Record excerpts Start Marker

(** * Verification of the customer-support workflow orchestrator

    A shallow embedding of [state_manager.py] (the State Store),
    [mcp_client.py] (the Ability Clients), [stage_nodes.py] (the Stage
    Executor), [config.py] (the stage table) and [langgraph_agent.py] (the
    Workflow Engine), followed by the properties proved about them.

    Conventions of the embedding.
    - Python dictionaries keep insertion order: a [dict] is an association
      list with string keys, [dict_set] overwrites in place or appends.
    - [datetime.now()] reads a clock that is part of the world and advances
      at every reading; a [float] is the rational it is closest to; [asyncio.sleep] and the [logger] calls have no
      effect on the values computed and are left out.
    - Python exceptions are values of [exn]; a computation is a function
      from the world to an [outcome] and the next world, so that mutations
      done before an exception are kept, as in Python.
    - The handler methods of the two clients are a parameter of the
      executor and of the engine (a [HandlerTable]): the properties of the
      orchestration hold for whatever the handlers compute. The handlers
      the properties depend on are embedded from the source.
    - The attributes of [AgentState] carry the types of the dataclass
      annotations; scores are Python ints ([Z]), which is what
      [_handle_solution_evaluation] produces.  A value of an ability result
      that is handed to a typed State Store method is checked at the call
      ([as_dict], [as_str], ...): a result that breaks the ability result
      contract raises [TypeError] there. *)

From Stdlib Require Import List String Ascii ZArith QArith Bool Lia DecimalString.
Import ListNotations.
Close Scope Q_scope.
Local Open Scope string_scope.
Local Open Scope list_scope.

(** ** Python values *)

Set Warnings "-register-all".

Definition Time := nat.

Inductive value : Type :=
| VNone
| VBool (b : bool)
| VInt (z : Z)
| VFloat (q : Q)
| VStr (s : string)
| VList (l : list value)
| VDict (d : list (string * value)).

Definition dict := list (string * value).

(** [d.get(k)], [None] when the key is absent. *)
Fixpoint dict_get (k : string) (d : dict) : option value :=
  match d with
  | [] => None
  | (k', v) :: d' => if String.eqb k k' then Some v else dict_get k d'
  end.

(** [d.get(k, default)] *)
Definition get_or (k : string) (default : value) (d : dict) : value :=
  match dict_get k d with
  | Some v => v
  | None => default
  end.

(** [d[k] = v]: an existing key keeps its position, a new key goes last. *)
Fixpoint dict_set (k : string) (v : value) (d : dict) : dict :=
  match d with
  | [] => [(k, v)]
  | (k', v') :: d' =>
      if String.eqb k k' then (k', v) :: d' else (k', v') :: dict_set k v d'
  end.

(** [d.update(m)]: the items of [m] are assigned in order. *)
Definition dict_update (d m : dict) : dict :=
  fold_left (fun acc kv => dict_set (fst kv) (snd kv) acc) m d.

(** [list(d.keys())] *)
Definition keys (d : dict) : value := VList (map (fun kv => VStr (fst kv)) d).

(** Lookup along a path of keys in nested dictionaries. *)
Fixpoint path_get (path : list string) (v : value) : option value :=
  match path with
  | [] => Some v
  | k :: path' =>
      match v with
      | VDict d =>
          match dict_get k d with
          | Some v' => path_get path' v'
          | None => None
          end
      | _ => None
      end
  end.

(** [str(n)] for an int. *)
Definition str_of_Z (z : Z) : string :=
  DecimalString.NilZero.string_of_int (Z.to_int z).

(** The clock counts its readings; a reading is printed as its number,
    whatever the format asked for. *)
Definition isoformat (t : Time) : string := str_of_Z (Z.of_nat t).
Definition strftime (fmt : string) (t : Time) : string := str_of_Z (Z.of_nat t).

Definition py_len {A} (l : list A) : value := VInt (Z.of_nat (List.length l)).
Definition str_len (s : string) : value := VInt (Z.of_nat (String.length s)).

(** ** Exceptions and outcomes *)

Inductive exn : Type :=
| MCPClientError (msg : string)
| ValueError (msg : string)
| TypeError (msg : string)
| AttributeError (msg : string)
| GraphRecursionError (msg : string)
| OtherError (cls msg : string).

(** [str(e)] *)
Definition exn_str (e : exn) : string :=
  match e with
  | MCPClientError msg | ValueError msg | TypeError msg
  | AttributeError msg | GraphRecursionError msg | OtherError _ msg => msg
  end.

Inductive outcome (A : Type) : Type :=
| Ok (a : A)
| Raise (e : exn).
Arguments Ok {A} a.
Arguments Raise {A} e.

(** ** The agent state ([state_manager.py], class [AgentState]) *)

Record AgentState : Type := mkAgentState {
  customer_name : value;
  email : value;
  query : value;
  priority : value;
  ticket_id : value;
  current_stage : string;
  stage_history : list string;
  entities : dict;
  normalized_fields : dict;
  enriched_data : dict;
  kb_results : list dict;
  solutions : list dict;
  solution_scores : list Z;
  escalation_required : bool;
  escalation_reason : string;
  actions_taken : list string;
  clarification_questions : list string;
  human_responses : list string;
  generated_response : string;
  created_at : Time;
  updated_at : Time;
  processing_log : list dict
}.

Definition with_customer_name (v : value) (s : AgentState) : AgentState :=
  mkAgentState
    v (email s) (query s) (priority s) (ticket_id s) (current_stage s)
    (stage_history s) (entities s) (normalized_fields s) (enriched_data s)
    (kb_results s) (solutions s) (solution_scores s) (escalation_required s)
    (escalation_reason s) (actions_taken s) (clarification_questions s)
    (human_responses s) (generated_response s) (created_at s) (updated_at s)
    (processing_log s).

Definition with_email (v : value) (s : AgentState) : AgentState :=
  mkAgentState
    (customer_name s) v (query s) (priority s) (ticket_id s)
    (current_stage s) (stage_history s) (entities s) (normalized_fields s)
    (enriched_data s) (kb_results s) (solutions s) (solution_scores s)
    (escalation_required s) (escalation_reason s) (actions_taken s)
    (clarification_questions s) (human_responses s) (generated_response s)
    (created_at s) (updated_at s) (processing_log s).

Definition with_query (v : value) (s : AgentState) : AgentState :=
  mkAgentState
    (customer_name s) (email s) v (priority s) (ticket_id s)
    (current_stage s) (stage_history s) (entities s) (normalized_fields s)
    (enriched_data s) (kb_results s) (solutions s) (solution_scores s)
    (escalation_required s) (escalation_reason s) (actions_taken s)
    (clarification_questions s) (human_responses s) (generated_response s)
    (created_at s) (updated_at s) (processing_log s).

Definition with_priority (v : value) (s : AgentState) : AgentState :=
  mkAgentState
    (customer_name s) (email s) (query s) v (ticket_id s) (current_stage s)
    (stage_history s) (entities s) (normalized_fields s) (enriched_data s)
    (kb_results s) (solutions s) (solution_scores s) (escalation_required s)
    (escalation_reason s) (actions_taken s) (clarification_questions s)
    (human_responses s) (generated_response s) (created_at s) (updated_at s)
    (processing_log s).

Definition with_ticket_id (v : value) (s : AgentState) : AgentState :=
  mkAgentState
    (customer_name s) (email s) (query s) (priority s) v (current_stage s)
    (stage_history s) (entities s) (normalized_fields s) (enriched_data s)
    (kb_results s) (solutions s) (solution_scores s) (escalation_required s)
    (escalation_reason s) (actions_taken s) (clarification_questions s)
    (human_responses s) (generated_response s) (created_at s) (updated_at s)
    (processing_log s).
(* ===== verification/_CoqProject ===== *)
-Q . S2P
Prelude.v
GoStrings.v
GuestIdentity.v
Auth.v
Net.v
Db.v
Json.v
Demo.v
Triggers.v
TriggerLemmas.v
StoreAccess.v
StoreLease.v
StoreAgent.v
StoreLeaseProofs.v
StoreAccessProofs.v
StoreSession.v
StoreConn.v
StoreNative.v
StoreGateway.v
StoreNativeProofs.v
StoreConnProofs.v
StoreAgentProofs.v
StoreGatewayProofs.v
GatewayRelay.v
GatewayRelayProofs.v
GatewayTls.v
GatewayControl.v
GatewayControlProofs.v
GatewayTransport.v
GatewayTransportProofs.v
Computer.v
Rdp.v
Guest.v
GuestAccount.v
GuestSession.v
ComputerWire.v
GuestTransport.v
GuestWindows.v
GuestSessionProofs.v
GuestTransportProofs.v
GuestWindowsProofs.v
GuestConfirmed.v
StoreAudit.v
StoreJobs.v
StoreJobsProofs.v
StoreAuditProofs.v
StoreCatalog.v
Pve.v
Controller.v
ControllerScripts.v
PveClient.v
PveProofs.v
ControllerNative.v
ControllerAgent.v
ControllerRules.v
ControllerFacts.v
ControllerLogic.v
ControllerNativeProofs.v
ControllerAgentProofs.v
ControllerMaintenance.v
ControllerHttp.v
ControllerHttpProofs.v
ControllerConnect.v
ControllerConnectProofs.v
ControllerRecovery.v
ControllerClone.v
ControllerJobs.v
ControllerJobsProofs.v
ControllerJobsClaims.v
ControllerLogin.v
ControllerAdmin.v
ControllerIdentity.v
ImageBuilder.v
ControllerImages.v
ControllerWeb.v
ControllerWebProofs.v
ControllerRoutes.v
ControllerRouter.v
AgentApi.v
Configuration.v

Record excerpts End Marker

-- Exercise instructions --
Only the lines from the first one of the listing up to and including the line where "- Python dictionaries" appears are wanted, reproduced exactly.

-- Written solution --
(** * Verification of the customer-support workflow orchestrator

    A shallow embedding of [state_manager.py] (the State Store),
    [mcp_client.py] (the Ability Clients), [stage_nodes.py] (the Stage
    Executor), [config.py] (the stage table) and [langgraph_agent.py] (the
    Workflow Engine), followed by the properties proved about them.

    Conventions of the embedding.
    - Python dictionaries keep insertion order: a [dict] is an association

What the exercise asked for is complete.